Antares rocket resumes flight 5 years ago after devastating 2014 crash
Orbital ATK’s unmanned Antares rocket was launched five years ago on a resupply mission to the International Space Station from Wallops Island, Va., After a devastating launch explosion in 2016.
NASA’s Wallops flight facility in Virginia successfully launched the freshly improved Antares rocket into the night sky despite some delays, Space.com said. The Cygnus cargo spacecraft landed on the International Space Station six days later to deliver food, supplies and science experiments to the crew.
(Photo: Wikimedia Commons)
Northrop Grumman Antares rocket, with Cygnus refueling spacecraft on board, launches from Pad-0A at NASA’s Wallops Flight Facility
Antares returns to space industry in 2016 after devastating crash
Another report from Space.com said the ATK Antares rocket was successfully launched into orbit on October 17, 2016 from NASA’s Wallops Flight Facility to deliver supplies to the International Space Station (ISS).

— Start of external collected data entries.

(** *** A reference containment test

    An executable stand-in for the geometry library, used where a concrete
    polygon is evaluated: the ring's vertices are read as [[x, y]] pairs, a
    ring of fewer than three vertices or with a vertex that is no pair of
    numbers raises, and the point is contained when it is not on the ring
    and a ray from it crosses the ring an odd number of times. *)

Local Open Scope Q_scope.

Definition Qltb (a b : Q) : bool := negb (Qle_bool b a).

Definition vertex (v : json) : result (Q * Q) :=
  match v with
  | JArr (JNum x :: JNum y :: _) => Ok (x, y)
  | _ => Raise ValueError
  end.

Fixpoint vertices (l : list json) : result (list (Q * Q)) :=
  match l with
  | [] => Ok []
  | v :: rest => p <- vertex v ;; ps <- vertices rest ;; Ok (p :: ps)
  end.

(** The edges of the ring, the last vertex joined to the first. *)
Fixpoint ring_edges (first : Q * Q) (pts : list (Q * Q)) : list ((Q * Q) * (Q * Q)) :=
  match pts with
  | [] => []
  | p :: rest =>
      match rest with
      | [] => [(p, first)]
      | q :: _ => (p, q) :: ring_edges first rest
      end
  end.

Definition on_edge (px py : Q) (e : (Q * Q) * (Q * Q)) : bool :=
  let '((ax, ay), (bx, by_)) := e in
  Qeq_bool ((bx - ax) * (py - ay)) ((by_ - ay) * (px - ax))
  && Qle_bool ((px - ax) * (px - bx)) 0
  && Qle_bool ((py - ay) * (py - by_)) 0.

Definition ray_crosses (px py : Q) (e : (Q * Q) * (Q * Q)) : bool :=
  let '((ax, ay), (bx, by_)) := e in
  negb (Bool.eqb (Qltb py ay) (Qltb py by_))
  && Qltb px ((bx - ax) * (py - ay) / (by_ - ay) + ax).

Definition ring_contains (ring : json) (lon lat : Q) : result bool :=
  pts <- vertices (elements ring) ;;
  match pts with
  | first :: _ :: _ :: _ =>
      let es := ring_edges first pts in
      Ok (negb (existsb (on_edge lon lat) es)
          && Nat.odd (List.length (filter (ray_crosses lon lat) es)))
  | _ => Raise ValueError
  end.

Local Close Scope Q_scope.

(** The ring of the axis-parallel square with corners [(a,a)] and [(b,b)],
    as [[a,a],[a,b],[b,b],[b,a]]. *)
Definition square_ring (a b : Z) : json :=
  let pt x y := JArr [JNum (inject_Z x); JNum (inject_Z y)] in
  JArr [pt a a; pt a b; pt b b; pt b a].

(** [head_of outer inner]: [inner] is the first element of the list
    [outer]. *)
Definition head_of (outer inner : json) : Prop :=
  exists rest, outer = JArr (inner :: rest).

(** [heads g ring]: [ring] is reached from [g] by going to the first
    element one or more times. *)
Inductive heads : json -> json -> Prop :=
| heads_one (g inner : json) : head_of g inner -> heads g inner
| heads_more (g inner ring : json) :
    head_of g inner -> heads inner ring -> heads g ring.

(** A geometry wrapped in further lists, once per entry of [siblings], the
    entry being the elements that follow it in the wrapping list. *)
Definition nest (siblings : list (list json)) (g : json) : json :=
  fold_right (fun sib inner => JArr (inner :: sib)) g siblings.

End TransformInSpark.

(** ** The dataframe engine *)

(** A value of a pandas table: a missing value ([NaN], [None]), an integer,
    a float or a string. *)
Inductive Cell :=
| NA
| CInt (z : Z)
| CFloat (q : Q)
| CStr (s : string).

(** A row of a pandas table, column name to value, in column order. *)
Definition PRow : Type := list (string * Cell).

(** [row[col]], [None] when the table has no such column. *)
Fixpoint pd_get (col : string) (row : PRow) : option Cell :=
  match row with
  | [] => None
  | (c, v) :: rest => if String.eqb c col then Some v else pd_get col rest
  end.

Definition cell_eqb (a b : Cell) : bool :=
  match a, b with
  | NA, NA => true
  | CInt x, CInt y => Z.eqb x y
  | CFloat x, CFloat y => Z.eqb (Qnum x) (Qnum y) && Pos.eqb (Qden x) (Qden y)
  | CStr x, CStr y => String.eqb x y
  | _, _ => false
  end.

(** The row holds [v] in column [col]. *)
Definition has_key (col : string) (v : Cell) (row : PRow) : bool :=
  match pd_get col row with
  | Some c => cell_eqb c v
  | None => false
  end.

Definition float_cell (v : option Q) : Cell :=
  match v with Some q => CFloat q | None => NA end.
Definition int_cell (v : option Z) : Cell :=
  match v with Some z => CInt z | None => NA end.
Definition str_cell (v : option string) : Cell :=
  match v with Some s => CStr s | None => NA end.

Module Spark.

(** The non-null values of a column. *)
Fixpoint present {A} (vs : list (option A)) : list A :=
  match vs with
  | [] => []
  | Some v :: rest => v :: present rest
  | None :: rest => present rest
  end.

The upgraded Antares rocket, topped by Orbital ATK’s unmanned Cygnus cargo spacecraft, was launched into the night sky at 7:45 p.m. EDT that evening. The rocket’s ascension was visible from as far north as Boston and south to central South Carolina, drawing millions of viewers across the eastern seaboard of the United States.

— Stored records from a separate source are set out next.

(** C6. With an image shown on a grid with [rows, cols >= 1], the overlay
    is rendered with one cell per grid position, and the cell at
    [(visualRow, visualCol)] is active exactly when its sequence index under
    the configured direction, [visualRow * cols + visualCol] for 'row' and
    [visualCol * rows + visualRow] for 'column', is below [totalFrames].  On
    a 4 x 4 grid with 14 frames in the row direction the inactive cells are
    those of visual index 14 and 15. *)
Theorem overlay_active_cells (config : SpriteConfig) (renderedWidth : Z) :
  1 <= rows config -> 1 <= cols config -> renderedWidth <> 0 ->
  (exists cells,
     renderGridOverlay true config renderedWidth = Some cells /\
     Z.of_nat (length cells) = rows config * cols config /\
     forall visualRow visualCol,
       0 <= visualRow < rows config -> 0 <= visualCol < cols config ->
       exists cell,
         nth_error cells (Z.to_nat (visualRow * cols config + visualCol))
           = Some cell /\
         cell_visualRow cell = visualRow /\
         cell_visualCol cell = visualCol /\
         (cell_isActive cell = true <->
          match direction config with
          | DirRow => visualRow * cols config + visualCol
          | DirColumn => visualCol * rows config + visualRow
          end < totalFrames config))
  /\
  (exists cells,
     renderGridOverlay true (mkConfig 4 4 14 12 1 None true DirRow) renderedWidth
       = Some cells /\
     map cell_key (filter (fun cell => negb (cell_isActive cell)) cells) = [14; 15] /\
     map cell_key (filter cell_isActive cells) =
       [0; 1; 2; 3; 4; 5; 6; 7; 8; 9; 10; 11; 12; 13]).
Proof.
  intros Hr Hc Hw.
  assert (Hguard : forall c, 1 <= rows c -> 1 <= cols c ->
            renderGridOverlay true c renderedWidth =
            Some (map (overlayCell c) (JS.range (rows c * cols c)))).
  { intros c Hrc Hcc. unfold renderGridOverlay.
    destruct (Z.leb_spec (cols c) 0); [lia|].
    destruct (Z.leb_spec (rows c) 0); [lia|].
    destruct (Z.eqb_spec renderedWidth 0); [contradiction|]. reflexivity. }
  split.
  - eexists. split; [apply Hguard; assumption|]. split.
    + rewrite length_map, range_length. nia.
    + intros visualRow visualCol Hvr Hvc.
      exists (overlayCell config (visualRow * cols config + visualCol)).
      split.
      * rewrite nth_error_map, range_nth by nia.
        cbn [option_map]. f_equal. f_equal. nia.
      * rewrite overlayCell_at by lia. cbn.
        split; [reflexivity|]. split; [reflexivity|].
        unfold sequenceIndexOf. destruct (direction config); apply Z.ltb_lt.
  - eexists. split; [apply Hguard; simpl; lia|]. split; reflexivity.
Qed.

Lemma overlay_active_cells_witness :
  exists cells,
    renderGridOverlay true (mkConfig 2 3 4 12 1 None true DirColumn) 640
      = Some cells /\
    Z.of_nat (length cells) = 6.
Proof.
  destruct (overlay_active_cells (mkConfig 2 3 4 12 1 None true DirColumn) 640)
    as [[cells (Hcells & Hlen & _)] _]; [simpl; lia | simpl; lia | lia |].
  exists cells. split; [exact Hcells | exact Hlen].
Defined.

Antares turned southeast after takeoff on its journey into low earth orbit. Cygnus entered orbit approximately 9 minutes after the start of the flight, carrying a 5,100 pound (2,300 kilogram) load of science experiments, equipment and other astronaut supplies aboard the International Space Station.
Antares Rocket Launch Crash 2014: Here’s What Happened
NASA had hired a commercial spaceflight company to deliver cargo to the International Space Station, and the stakes were high for that mission. Orbital ATK’s previous effort, over two years ago, resulted in a devastating explosion just seconds after takeoff.
At NASA’s Wallops Flight Facility, an Antares commercial rocket manufactured by Orbital Sciences Corporation exploded shortly after takeoff on October 28, 2014. Although no one was injured, NASA lost a large number of supplies, including equipment and food for the astronauts, in addition to damaging the launch pad.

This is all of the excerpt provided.